WHAT YOU ARE ASKED TO DO
Repeat only part of the entries. Start at the line that has "holds h zsl l → range_ok" and keep going through the last line, exactly as given.
#### SUPPLIED RECORDS ####
(* ===== verification/ZsetHistory.v ===== *)
(** * Sorted sets: histories, and the theorems of the skip list

    Any sequence of commands on a new sorted set is answered as a finite map from
    members to scores would answer it.  The second part states what the skip list
    promises on its own: every list it can represent, at any level structure. *)

From Stdlib Require Import SpecFloat.
From stdpp Require Import sorting gmap.
From S2P Require Import Prelude SdsText Dict DictProofs DictMap Skiplist SkiplistOrder SkiplistRepr SkiplistLinks SkiplistProofs SkiplistInsert SkiplistDelete SkiplistUpdate SkiplistRank SkiplistRange SkiplistNth SkiplistDeleteRange Zset ZsetProofs.

Module ZsetHistory.
Import SdsText Dict DictProofs DictMap Skiplist SkiplistOrder SkiplistRepr SkiplistLinks SkiplistProofs
  SkiplistInsert SkiplistDelete SkiplistUpdate SkiplistRank SkiplistRange SkiplistNth SkiplistDeleteRange Zset ZsetProofs.

Section History.
Context {T : Type} {Sc : Score T} {SL : ScoreLaws T} `{!ScoreAdd T}.
Context {D P : Type} {api : DictApi D (list Z) address P} {laws : DictLaws api (λ k : list Z, k) (λ v : address, v)}.

Abbreviation heap := (gmap address (zskiplistNode (T := T))).

(** The allocator returns addresses that are free. *)
Context (malloc : heap → address) (Hmalloc : ∀ h, h !! malloc h = None).

(** Commands; an addition comes with what [random] is going to return. *)
Inductive zop :=
  | ZAdd (scor : T) (el : list Z) (in_flags : Z) (randoms : list Z)
  | ZDel (el : list Z)
  | ZScore (el : list Z)
  | ZRank (el : list Z) (rev : bool)
  | ZCard
  | ZRemRangeByScore (range : zrangespec (T := T)).

Inductive zanswer :=
  | AnsAdd (r : add_result T)
  | AnsScore (s : option T)
  | AnsRank (r : Z) (s : option T)
  | AnsInt (n : Z).

Definition zexec (h : heap) (zs : zset D) (op : zop) : option (heap * zset D * zanswer) :=
  match op with
  | ZAdd scor el fl rs =>
      '(lvl, _) ← zslRandomLevel rs 1;
      '(h, zs, r) ← zsetAdd h zs scor el fl lvl (malloc h);
      Some (h, zs, AnsAdd r)
  | ZDel el => '(h, zs, r) ← zsetDel h zs el; Some (h, zs, AnsInt r)
  | ZScore el => '(zs, s) ← zsetScore h zs el; Some (h, zs, AnsScore s)
  | ZRank el rev => '(zs, r, s) ← zsetRank h zs el rev; Some (h, zs, AnsRank r s)
  | ZCard => Some (h, zs, AnsInt (zsetLength zs))
  | ZRemRangeByScore range => '(h, zs, n) ← zremrangebyscore h zs range; Some (h, zs, AnsInt n)
  end.

Fixpoint zrun (h : heap) (zs : zset D) (ops : list zop) : option (heap * zset D * list zanswer) :=
  match ops with
  | [] => Some (h, zs, [])
  | op :: ops =>
      '(h, zs, a) ← zexec h zs op;
      '(h, zs, l) ← zrun h zs ops;
      Some (h, zs, a :: l)
  end.

(** The same on a map from members to scores. *)
Definition zspec (m : gmap (list Z) T) (op : zop) : gmap (list Z) T * zanswer :=
  match op with
  | ZAdd scor el fl _ => let '(m', r) := zadd_spec m scor el fl in (m', AnsAdd r)
  | ZDel el => (delete el m, AnsInt (if m !! el is Some _ then 1 else 0))
  | ZScore el => (m, AnsScore (m !! el))
  | ZRank el rev => (m, AnsRank (zrank_spec m el rev).1 (zrank_spec m el rev).2)
  | ZCard => (m, AnsInt (Z.of_nat (size m)))
  | ZRemRangeByScore range =>
      (filter (λ x, negb (score_in range x.2) = true) m, AnsInt (Z.of_nat (size (filter (λ x, score_in range x.2 = true) m))))
  end.

Fixpoint zspec_run (m : gmap (list Z) T) (ops : list zop) : gmap (list Z) T * list zanswer :=
  match ops with
  | [] => (m, [])
  | op :: ops => let '(m, a) := zspec m op in let '(m, l) := zspec_run m ops in (m, a :: l)
  end.

(** [random] returns a number above the threshold after finitely many calls. *)
Definition zop_ok (op : zop) : Prop :=
  match op with ZAdd _ _ _ rs => Exists (λ r, random_threshold <= r) rs | _ => True end.

Lemma random_level_spec rs lvl : (1 ≤ lvl)%nat → Exists (λ r, random_threshold <= r) rs →
  ∃ l rest, zslRandomLevel rs lvl = Some (l, rest) ∧ (1 ≤ l ≤ ZSKIPLIST_MAXLEVEL)%nat.
Proof.
  intros Hl He. revert lvl Hl. induction rs as [|r rs IH]; intros lvl Hl; [by apply Exists_nil in He|].
  simpl. destruct (r <? random_threshold) eqn:Er; zb.
  - apply Exists_cons in He as [He|He]; [lia|]. apply IH; [done|lia].
  - eexists _, _. split; [done|]. destruct (lvl <? ZSKIPLIST_MAXLEVEL)%nat eqn:E.
    + apply Nat.ltb_lt in E. lia.
    + unfold ZSKIPLIST_MAXLEVEL. lia.
Qed.

Lemma zexec_refines h zs ns op : zset_repr h zs ns → zop_ok op →
  ∃ h' zs' ns', zexec h zs op = Some (h', zs', (zspec (scores ns) op).2) ∧ zset_repr h' zs' ns' ∧
    scores ns' = (zspec (scores ns) op).1.
Proof using laws SL Hmalloc.
  intros Hz Hop. destruct op as [scor el fl rs|el|el|el rev| |range]; simpl.
  - destruct (random_level_spec rs 1) as (l & rest & -> & Hl); [done|done|]. cbn [mbind option_bind].
    destruct (zsetAdd_spec h zs ns scor el fl l (malloc h) Hz Hl (Hmalloc h)) as (h' & zs' & ns' & -> & Hz' & Hs & _).
    cbn [mbind option_bind]. exists h', zs', ns'. by destruct (zadd_spec (scores ns) scor el fl).
  - destruct (zsetDel_spec h zs ns el Hz) as (h' & zs' & ns' & -> & Hz' & Hs & _). by exists h', zs', ns'.
  - destruct (zsetScore_spec h zs ns el Hz) as (zs' & -> & Hz'). by exists h, zs', ns.
  - destruct (zsetRank_spec h zs ns el rev Hz) as (zs' & -> & Hz'). by exists h, zs', ns.
  - exists h, zs, ns. by rewrite (zsetLength_spec _ _ _ Hz).
  - destruct (zremrangebyscore_spec h zs ns range Hz) as (h' & zs' & ns' & -> & Hz' & Hs & _). by exists h', zs', ns'.
Qed.

Lemma zrun_refines ops h zs ns : zset_repr h zs ns → Forall zop_ok ops →
  ∃ h' zs' ns', zrun h zs ops = Some (h', zs', (zspec_run (scores ns) ops).2) ∧ zset_repr h' zs' ns' ∧
    scores ns' = (zspec_run (scores ns) ops).1.
Proof using laws SL Hmalloc.
  revert h zs ns. induction ops as [|op ops IH]; intros h zs ns Hz Hf; [by exists h, zs, ns|].
  apply list.Forall_cons in Hf as [Ho Hf]. simpl.
  destruct (zexec_refines h zs ns op Hz Ho) as (h1 & zs1 & ns1 & -> & Hz1 & Hs1).
  destruct (zspec (scores ns) op) as [m a]. simpl in *. cbn [mbind option_bind].
  destruct (IH h1 zs1 ns1 Hz1 Hf) as (h2 & zs2 & ns2 & -> & Hz2 & Hs2). rewrite Hs1 in *.
  destruct (zspec_run m ops) as [m' l]. by exists h2, zs2, ns2.
Qed.

(** (C3) Whole histories of a sorted set, in the skip list encoding: from
    createZsetObject, any sequence of ZADDs with any flags, ZREMs, ZSCOREs, ZRANKs,
    ZCARDs and ZREMRANGEBYSCOREs runs without an invalid access or a failed
    assertion, whatever levels the random numbers give, and is answered as by a
    finite map from members to scores; at the end the dict and the skip list stand
    for the same entries, sorted by score and member. *)
Theorem zset_refines_map h ops : Forall zop_ok ops →
  let '(h0, zs0) := createZsetObject h (malloc h) in
  ∃ h' zs' ns, zrun h0 zs0 ops = Some (h', zs', (zspec_run ∅ ops).2) ∧ zset_repr h' zs' ns ∧
    scores ns = (zspec_run ∅ ops).1.
Proof using laws SL Hmalloc.
  intros Hf. destruct (createZsetObject h (malloc h)) as [h0 zs0] eqn:E.
  destruct (create_repr _ _ _ _ E) as [Hz _]. exact (zrun_refines ops h0 zs0 [] Hz Hf).
Qed.

End History.

Arguments zop T : clear implicits.

(** ** The skip list on its own *)

Section Skiplist.
Context {T : Type} {Sc : Score T} {SL : ScoreLaws T}.
Implicit Types (h : gmap address (zskiplistNode (T := T))) (ns : list (entry T)).

(** The skip list of [h] and [zsl] as a list of keys, whatever its levels. *)
Definition holds h (zsl : zskiplist) (l : list (T * list Z)) : Prop := ∃ ns, repr h zsl ns ∧ zkeys ns = l.

(** (C14) zslInsert puts the entry at its place in the order of scores and
    members, keeps the skip list well formed, with every span exact, and writes to
    no node of another list. *)
Theorem zslInsert_correct h zsl l s e lvl a :
  holds h zsl l → isnan s = false → (∀ k, k ∈ l → keq k (s, e) = false) →
  (1 ≤ lvl ≤ ZSKIPLIST_MAXLEVEL)%nat → h !! a = None →
  ∃ h' zsl', zslInsert h zsl s e lvl a = Some (h', zsl', a) ∧ holds h' zsl' (zinsert (s, e) l) ∧
    ∃ n, h' !! a = Some n ∧ score n = s ∧ ele n = Some e.
Proof using SL.
  intros (ns & Hr & <-) Hs Hk Hlvl Ha.
  destruct (zslInsert_spec h zsl ns s e lvl a Hr Hs) as (A & B & h' & zsl' & -> & -> & Hr' & _ & HA & HB & _); [|done|done|].
  { intros n Hn. apply Hk. unfold zkeys. by apply list_elem_of_fmap_2. }
  exists h', zsl'. split_and!; [done| |].
  - exists (A ++ mkEntry a lvl s e :: B). split; [done|]. rewrite zinsert_split; [|done|by destruct HB].
    unfold zkeys. by rewrite fmap_app.
  - destruct (node_here _ _ _ _ _ Hr') as (nd & Hnd & He & Hsc & _). by exists nd.
Qed.

(** (C16) zslDelete removes the entry with the score and the member and frees its
    node, or changes nothing and says that there is none. *)
Theorem zslDelete_correct h zsl l s e :
  holds h zsl l → isnan s = false →
  ∃ h' zsl' x, zslDelete h zsl s e false = Some (h', zsl', x) ∧ holds h' zsl' (zdelete (s, e) l) ∧
    match x with
    | Some p => Exists (λ k, keq k (s, e) = true) l ∧ is_Some (h !! p) ∧ h' !! p = None
    | None => Forall (λ k, keq k (s, e) = false) l ∧ h' = h ∧ zsl' = zsl
    end.
Proof using SL.
  intros (ns & Hr & <-) Hs.
  destruct (zslDelete_spec h zsl ns s e false Hr Hs) as
    [(A & n & B & h' & zsl' & -> & Hk & Hu & E & Hr' & _ & _ & HN)|[Hno E]].
  - exists h', zsl', (Some (e_ptr n)). split_and!; [done| | | |done].
    + exists (A ++ B). by rewrite zdelete_split.
    + apply list.Exists_exists. exists (e_key n). split; [|done]. unfold zkeys. apply list_elem_of_fmap_2, elem_of_app. right. by left.
    + destruct (node_here _ _ _ _ _ Hr) as (nd & -> & _). by eexists.
  - exists h, zsl, None. split_and!; [done| | |done|done].
    + exists ns. by rewrite zdelete_none.
    + unfold zkeys. apply Forall_fmap, list.Forall_forall. apply Hno.
Qed.

(** (C18) zslUpdateScore moves the entry to the place of its new score, in place
    when its neighbours allow it and by removal and insertion otherwise. *)
Theorem zslUpdateScore_correct h zsl l curscore e newscore lvl a :
  holds h zsl l → isnan curscore = false → isnan newscore = false →
  Exists (λ k, keq k (curscore, e) = true) l → NoDup l.*2 →
  (1 ≤ lvl ≤ ZSKIPLIST_MAXLEVEL)%nat → h !! a = None →
  ∃ h' zsl' y, zslUpdateScore h zsl curscore e newscore lvl a = Some (h', zsl', y) ∧
    holds h' zsl' (zinsert (newscore, e) (zdelete (curscore, e) l)) ∧
    ∃ n, h' !! y = Some n ∧ score n = newscore ∧ ele n = Some e.
Proof using SL.
  intros (ns & Hr & <-) Hc Hn Hex Hnd Hlvl Ha.
  apply list.Exists_exists in Hex as (k & (n & -> & Hin)%list_elem_of_fmap & Hk).
  apply list_elem_of_split in Hin as (A & B & ->).
  assert (∀ m, m ∈ A ++ B → e_ele m ≠ e) as Hele.
  { intros m Hm E. apply keq_spec in Hk as [_ Ek]. simpl in Ek. subst e.
    unfold zkeys in Hnd. rewrite <-list_fmap_compose in Hnd. change (snd ∘ e_key) with (@e_ele T) in Hnd.
    by apply (middle_unique A n B Hnd m). }
  destruct (zslUpdateScore_spec h zsl A n B curscore e newscore lvl a Hr Hc Hn Hk Hele Hlvl Ha)
    as (h' & zsl' & A' & n' & B' & E & EAB & Ek & Hr' & Hz & _). injection Ek as Ek1 Ek2.
  exists h', zsl', (e_ptr n'). split_and!; [done| |].
  - exists (A' ++ n' :: B'). split; [done|]. rewrite Hz, zdelete_split; [done|done|].
    intros m Hm. apply not_true_is_false. intros [_ Em]%keq_spec. by apply (Hele m).
  - destruct (node_here _ _ _ _ _ Hr') as (nd & Hnd' & He & Hsc & _). exists nd. by rewrite He, Hsc, Ek1, Ek2.
Qed.

(** (C17) Ranks and positions: zslGetRank is the 1-based position of an entry in
    the sorted list, 0 when it is not there, and zslGetElementByRank finds the node
    at a position, or NULL beyond the end. *)
Theorem zslGetRank_correct h zsl l s e rank :
  holds h zsl l → isnan s = false → 1 <= rank →
  zslGetRank h zsl s e = Some (zrank (s, e) l) ∧
  ∃ x, zslGetElementByRank h zsl rank = Some x ∧
    match l !! Z.to_nat (rank - 1), x with
    | Some k, Some p => ∃ n, h !! p = Some n ∧ score n = k.1 ∧ ele n = Some k.2
    | None, None => True
    | _, _ => False
    end.
Proof using SL.
  intros (ns & Hr & <-) Hs Hrank. split; [by apply zslGetRank_spec|].
  rewrite (zslGetElementByRank_spec h zsl ns rank Hr) by lia.
  replace (Z.to_nat rank) with (S (Z.to_nat (rank - 1))) by lia. simpl. eexists. split; [done|].
  unfold zkeys. rewrite list_lookup_fmap. destruct (ns !! Z.to_nat (rank - 1)) as [n|] eqn:E; simpl; [|done].
  destruct (node_at _ _ _ _ _ Hr E) as (nd & Hnd & He & Hsc). by exists nd.
Qed.

(** Keys in a range of scores. *)
Definition keys_in (range : zrangespec (T := T)) (l : list (T * list Z)) : list (T * list Z) :=
  List.filter (λ k, zslValueGteMin k.1 range && zslValueLteMax k.1 range) l.

Lemma keys_in_spec range ns : keys_in range (zkeys ns) = zkeys (List.filter (in_range range) ns).
Proof.
  unfold keys_in, zkeys, in_range, above_min, upto_max. induction ns as [|n ns IH]; [done|]. simpl.
  destruct (zslValueGteMin (e_score n) range && zslValueLteMax (e_score n) range); [simpl; f_equal; apply IH|apply IH].
Qed.

(** (C15) zslNthInRange finds the n-th entry whose score is in the range, counted
    from the first one, or from the last one when n is negative, and NULL when the
    range has no such entry; the short way (node by node) and the long way (by rank
    from the highest level) agree. *)
Theorem zslNthInRange_correct h zsl l range n :
  holds h zsl l → range_ok range → zlen l < 2 ^ 63 → - INT64_MAX <= n <= INT64_MAX →
  ∃ x, zslNthInRange h zsl range n = Some x ∧
    match (if 0 <=? n then keys_in range l !! Z.to_nat n else reverse (keys_in range l) !! Z.to_nat (- n - 1)), x with
    | Some k, Some p => ∃ nd, h !! p = Some nd ∧ score nd = k.1 ∧ ele nd = Some k.2
    | None, None => True
    | _, _ => False
    end.
Proof using SL.
  intros (ns & Hr & <-) Hok Hlen Hn. unfold zkeys in Hlen. rewrite zlen_fmap in Hlen.
  rewrite (zslNthInRange_spec h zsl ns range n Hr Hok Hlen Hn). eexists. split; [done|].
  rewrite keys_in_spec. unfold zkeys. rewrite <-fmap_reverse, !list_lookup_fmap.
  assert ((if 0 <=? n then e_key <$> List.filter (in_range range) ns !! Z.to_nat n
    else e_key <$> reverse (List.filter (in_range range) ns) !! Z.to_nat (- n - 1)) =
    e_key <$> nth_entry n (List.filter (in_range range) ns)) as -> by (unfold nth_entry; by case_if).
  destruct (nth_entry n (List.filter (in_range range) ns)) as [m|] eqn:E; simpl; [|done].
  assert (m ∈ ns) as [k Hk]%list_elem_of_lookup.
  { assert (m ∈ List.filter (in_range range) ns) as Hm.
    { unfold nth_entry in E. destruct (0 <=? n); [by apply list_elem_of_lookup_2 in E|].
      apply list_elem_of_lookup_2 in E. by rewrite elem_of_reverse in E. }
    apply list_elem_of_In, List.filter_In in Hm as [Hm _]. by apply list_elem_of_In. }
  destruct (node_at _ _ _ _ _ Hr Hk) as (nd & Hnd & He & Hsc). by exists nd.
Qed.

End Skiplist.

End ZsetHistory.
####
SOLUTION
  holds h zsl l → range_ok range → zlen l < 2 ^ 63 → - INT64_MAX <= n <= INT64_MAX →
  ∃ x, zslNthInRange h zsl range n = Some x ∧
    match (if 0 <=? n then keys_in range l !! Z.to_nat n else reverse (keys_in range l) !! Z.to_nat (- n - 1)), x with
    | Some k, Some p => ∃ nd, h !! p = Some nd ∧ score nd = k.1 ∧ ele nd = Some k.2
    | None, None => True
    | _, _ => False
    end.
Proof using SL.
  intros (ns & Hr & <-) Hok Hlen Hn. unfold zkeys in Hlen. rewrite zlen_fmap in Hlen.
  rewrite (zslNthInRange_spec h zsl ns range n Hr Hok Hlen Hn). eexists. split; [done|].
  rewrite keys_in_spec. unfold zkeys. rewrite <-fmap_reverse, !list_lookup_fmap.
  assert ((if 0 <=? n then e_key <$> List.filter (in_range range) ns !! Z.to_nat n
    else e_key <$> reverse (List.filter (in_range range) ns) !! Z.to_nat (- n - 1)) =
    e_key <$> nth_entry n (List.filter (in_range range) ns)) as -> by (unfold nth_entry; by case_if).
  destruct (nth_entry n (List.filter (in_range range) ns)) as [m|] eqn:E; simpl; [|done].
  assert (m ∈ ns) as [k Hk]%list_elem_of_lookup.
  { assert (m ∈ List.filter (in_range range) ns) as Hm.
    { unfold nth_entry in E. destruct (0 <=? n); [by apply list_elem_of_lookup_2 in E|].
      apply list_elem_of_lookup_2 in E. by rewrite elem_of_reverse in E. }
    apply list_elem_of_In, List.filter_In in Hm as [Hm _]. by apply list_elem_of_In. }
  destruct (node_at _ _ _ _ _ Hr Hk) as (nd & Hnd & He & Hsc). by exists nd.
Qed.

End Skiplist.

End ZsetHistory.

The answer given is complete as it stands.